_WHAT NEEDS TO BE DONE_: Find the string "Hraise" in the records. Copy each line that has it.

---------- DATA FOR PROCESSING

(** C1, as the code has it.  [execute_plugin] on a name that is not loaded
    raises a [PluginExecutionError] that says so, with the name and the
    intent in its context.  When the loaded extension's [execute] raises
    an instance of [Exception] whose [str] returns, it raises a
    [PluginExecutionError] whose context holds the name, the intent, the
    fault's type name and the [params] dictionary as the extension left
    it.  A dispatch raises nothing else, but for the two faults the
    handler lets through: one that is no instance of [Exception]
    (cancellation, interpreter exit), and the one [str] raises.  These it
    does let through: a fault of [execute] that is no instance of
    [Exception] comes out of the dispatch as it is, and so does the fault
    [str] raises on an instance of [Exception]; a result [execute] returns
    is handed back as it is. *)
Theorem execute_plugin_classifies (self : PluginLoader)
    (plugin_name intent : string) (params : dict json) :
  (get_plugin self plugin_name = None ->
   exists b,
     execute_plugin self now plugin_name intent params
     = Raise (Hive PluginExecutionError b)
     /\ message b = "Plugin '" +:+ plugin_name +:+ "' failed to execute intent '"
                      +:+ intent +:+ "': Plugin '" +:+ plugin_name +:+ "' not loaded"
     /\ error_code b = "PLUGIN_EXECUTION_ERROR"
     /\ err_timestamp b = now
     /\ context b = Some [("plugin", JStr plugin_name); ("intent", JStr intent)])
  /\ (forall plugin e params' text,
        get_plugin self plugin_name = Some plugin ->
        execute plugin intent params = (Raise e, params') ->
        is_Exception e = true ->
        py_str e = Return text ->
        exists b,
          execute_plugin self now plugin_name intent params
          = Raise (Hive PluginExecutionError b)
          /\ message b = "Plugin '" +:+ plugin_name +:+ "' failed to execute intent '"
                           +:+ intent +:+ "': " +:+ text
          /\ error_code b = "PLUGIN_EXECUTION_ERROR"
          /\ err_timestamp b = now
          /\ context b = Some [ ("plugin", JStr plugin_name);
                                ("intent", JStr intent);
                                ("error_type", JStr (type_name e));
                                ("params", JObj params') ])
  /\ (forall raised,
        execute_plugin self now plugin_name intent params = Raise raised ->
        classified PluginExecutionError raised
        \/ exists plugin e params',
             get_plugin self plugin_name = Some plugin
             /\ execute plugin intent params = (Raise e, params')
             /\ ((is_Exception e = false /\ raised = e)
                 \/ (is_Exception e = true /\ py_str e = Raise raised)))
  /\ (forall plugin e params',
        get_plugin self plugin_name = Some plugin ->
        execute plugin intent params = (Raise e, params') ->
        is_Exception e = false ->
        execute_plugin self now plugin_name intent params = Raise e)
  /\ (forall plugin e params' raised,
        get_plugin self plugin_name = Some plugin ->
        execute plugin intent params = (Raise e, params') ->
        is_Exception e = true ->
        py_str e = Raise raised ->
        execute_plugin self now plugin_name intent params = Raise raised)
  /\ (forall plugin result params',
        get_plugin self plugin_name = Some plugin ->
        execute plugin intent params = (Return result, params') ->
        execute_plugin self now plugin_name intent params = Return result).
Proof.
  unfold execute_plugin. split; [|split; [|split; [|split; [|split]]]].
  - intros Hnone. rewrite Hnone. eexists. split; [reflexivity|].
    repeat split.
  - intros plugin e params' text Hsome Hexec Hexc Hstr.
    rewrite Hsome, Hexec. unfold try_except_Exception, try_except.
    rewrite Hexc, Hstr. eexists. split; [reflexivity|].
    repeat split.
  - intros raised. destruct (get_plugin self plugin_name) as [plugin|].
    + destruct (execute plugin intent params) as [[result|e] params'] eqn:Hexec;
        unfold try_except_Exception, try_except; [discriminate|].
      destruct (is_Exception e) eqn:Hexc.
      * destruct (py_str e) as [text|e'] eqn:Hstr; simpl; intros Heq;
          inversion Heq; subst.
        -- left. eexists. reflexivity.
        -- right. exists plugin, e, params'. auto.
      * intros Heq. inversion Heq; subst.
        right. exists plugin, raised, params'. auto.
    + intros Heq. inversion Heq. left. eexists. reflexivity.
  - intros plugin e params' Hsome Hexec Hexc.
    rewrite Hsome, Hexec. unfold try_except_Exception, try_except.
    now rewrite Hexc.
  - intros plugin e params' raised Hsome Hexec Hexc Hstr.
    rewrite Hsome, Hexec. unfold try_except_Exception, try_except.
    now rewrite Hexc, Hstr.
  - intros plugin result params' Hsome Hexec. now rewrite Hsome, Hexec.
Qed.

(** A result [execute] returns is handed back as it is. *)
Lemma execute_plugin_returns (self : PluginLoader) (plugin_name intent : string)
    (params params' : dict json) (plugin : PluginInterface) (result : json) :
  get_plugin self plugin_name = Some plugin ->
  execute plugin intent params = (Return result, params') ->
  execute_plugin self now plugin_name intent params = Return result.
Proof.
  intros Hsome Hexec. unfold execute_plugin. now rewrite Hsome, Hexec.
Qed.

(** C2.  Whatever makes [load_plugin] fail (no directory, no manifest
    file, a manifest that is no JSON or lacks a required field, no
    handler or none that loads, an [on_load] that raises), the loaded
    plugins and the manifests are after the failure exactly what they
    were before it. *)
Theorem load_plugin_failure_registers_nothing (plugin_name : string)
    (self self' : PluginLoader) (e : exn) :
  load_plugin fs now plugin_name self = (Raise e, self') ->
  loaded_plugins self' = loaded_plugins self
  /\ plugin_manifests self' = plugin_manifests self.
Proof.
  intros Hraise. apply load_plugin_raises_unchanged in Hraise.
  now subst self'.
Qed.

(** C6, as the code has it.  When the module of [handler.py] loads: with
    no subclass of the interface among its attributes, the load fails
    with a [ConfigurationError]; with one or more, the first of them in
    the order of [dir(module)] is instantiated, the others are not looked
    at, and the instance is what the load returns. *)
Theorem load_plugin_module_takes_first (plugin_path plugin_name : string)
    (folder : plugin_folder) (handler : handler_file)
    (attrs : list (string * attribute)) :
  handler_py folder = Some handler ->
  spec_found handler = true ->
  exec_module handler = Return attrs ->
  (plugin_classes attrs = [] ->
   _load_plugin_module now plugin_path plugin_name folder
   = Raise (mkConfigurationError "handler.py"
              ("No PluginInterface subclass found in "
                 +:+ path_join plugin_path "handler.py") None now))
  /\ (forall first others plugin,
        plugin_classes attrs = first :: others ->
        first = Return plugin ->
        _load_plugin_module now plugin_path plugin_name folder = Return plugin)
  /\ (forall first others e text,
        plugin_classes attrs = first :: others ->
        first = Raise e ->
        is_Exception e = true -> is_instance ConfigurationError e = false ->
        py_str e = Return text ->
        _load_plugin_module now plugin_path plugin_name folder
        = Raise (mkConfigurationError "handler.py"
                   ("Failed to load plugin " +:+ plugin_name +:+ ": " +:+ text)
                   (Some [("error_type", JStr (type_name e))]) now)).
Proof.
  intros Hhandler Hspec Hmodule.
  unfold _load_plugin_module. rewrite Hhandler, Hspec, Hmodule.
  cbn [negb bind]. rewrite find_plugin_class_first.
  unfold try_except_Exception, try_except.
  split; [|split].
  - intros Hnone. rewrite Hnone. reflexivity.
  - intros first others plugin Hfirst Hret. rewrite Hfirst. simpl. now rewrite Hret.
  - intros first others e text Hfirst Hraise Hexc Hconf Hstr.
    rewrite Hfirst. simpl. rewrite Hraise, Hexc, Hconf, Hstr. reflexivity.
Qed.

(** C7, as the code has it.  Every manifest of the registry is a JSON
    object that has the four required keys [name], [version],
    [description] and [intents]: [load_plugin] keeps this true whether it
    returns or raises.  It tests that the keys are there and nothing of
    their values: whatever the values of the four keys, empty ones
    included, a manifest that has them and is enabled is registered as it
    is, once the handler gives an instance whose [on_load] returns. *)
Theorem load_plugin_keeps_required_fields (plugin_name : string)
    (self : PluginLoader) :
  (forall (self' : PluginLoader) (result : outcome unit),
      (forall name manifest,
          get_plugin_manifest self name = Some manifest ->
          has_required_fields manifest) ->
      load_plugin fs now plugin_name self = (result, self') ->
      forall name manifest,
        get_plugin_manifest self' name = Some manifest ->
        has_required_fields manifest)
  /\ (forall folder fields plugin,
        fs (path_join (plugins_dir self) plugin_name) = Some folder ->
        manifest_file folder = Some (Return (JObj fields)) ->
        (forall field, In field required_fields -> dict_in field fields = true) ->
        match dict_get "enabled" fields with
        | Some flag => truthy flag = true
        | None => True
        end ->
        _load_plugin_module now (path_join (plugins_dir self) plugin_name)
          plugin_name folder = Return plugin ->
        on_load plugin = Return tt ->
        load_plugin fs now plugin_name self
        = (Return tt,
           mkLoader (plugins_dir self)
             (dict_set plugin_name plugin (loaded_plugins self))
             (dict_set plugin_name (JObj fields) (plugin_manifests self)))).
Proof.
  split.
  - intros self' result Hinv Hload name manifest. destruct result as [[]|e].
    + apply load_plugin_returns in Hload.
      destruct Hload as [-> | [folder [loaded [plugin Hreg]]]]; [apply Hinv|].
      destruct Hreg as [_ [_ [Hfields [_ [_ [_ Hmanifests]]]]]].
      unfold get_plugin_manifest. rewrite Hmanifests.
      destruct (String.eqb_spec name plugin_name) as [-> | Hne].
      * rewrite dict_get_set_same. intros Heq. inversion Heq. now subst.
      * rewrite dict_get_set_other by exact Hne. apply Hinv.
    + apply load_plugin_raises_unchanged in Hload. subst self'. apply Hinv.
  - intros folder fields plugin Hfs Hfile Hfields Henabled Hmodule Hload.
    rewrite load_plugin_cases. cbv zeta. rewrite Hfs.
    unfold _load_manifest at 1, try_except. rewrite Hfile. cbn [bind].
    rewrite check_required_present by exact Hfields. cbn [bind py_get].
    rewrite Hmodule, Hload.
    destruct (dict_get "enabled" fields) as [flag|];
      [now rewrite Henabled | reflexivity].
Qed.

(** C8, as the code has it.  When every fault the health checks raise is
    an instance of [Exception], [health_check_all] returns one status for
    every loaded extension, in the order of the registry: what its check
    returned, or [false] when it raised.  The status of an extension
    depends on its own check alone.  A health check that raises a fault
    that is no instance of [Exception] (cancellation, interpreter exit),
    the checks before it raising instances of [Exception] only, stops the
    scan: the fault comes out of [health_check_all] and no status is
    returned, neither for the extensions before it nor for those after. *)
Theorem health_check_all_isolates (self : PluginLoader) :
  unique_keys (loaded_plugins self) ->
  ((forall name plugin e,
       In (name, plugin) (loaded_plugins self) ->
       health_check plugin = Raise e -> is_Exception e = true) ->
   health_check_all self = Return (verdicts (loaded_plugins self))
   /\ forall name,
        dict_get name (verdicts (loaded_plugins self))
        = option_map verdict (get_plugin self name))
  /\ (forall before after name plugin e,
        loaded_plugins self = before ++ (name, plugin) :: after ->
        (forall n p e',
            In (n, p) before -> health_check p = Raise e' ->
            is_Exception e' = true) ->
        health_check plugin = Raise e ->
        is_Exception e = false ->
        health_check_all self = Raise e).
Proof.
  intros Huniq. split.
  - intros Hexc. split.
    + unfold health_check_all. rewrite health_loop_spec; auto.
    + intros name. apply dict_get_verdicts.
  - intros before after name plugin e Hsplit Hbefore Hraise Hexc.
    unfold health_check_all. rewrite Hsplit.
    now apply health_loop_aborts.
Qed.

--------------------

_OUTPUT_:
  intros Hraise. apply load_plugin_raises_unchanged in Hraise.
  - intros first others e text Hfirst Hraise Hexc Hconf Hstr.
    rewrite Hfirst. simpl. rewrite Hraise, Hexc, Hconf, Hstr. reflexivity.
  - intros before after name plugin e Hsplit Hbefore Hraise Hexc.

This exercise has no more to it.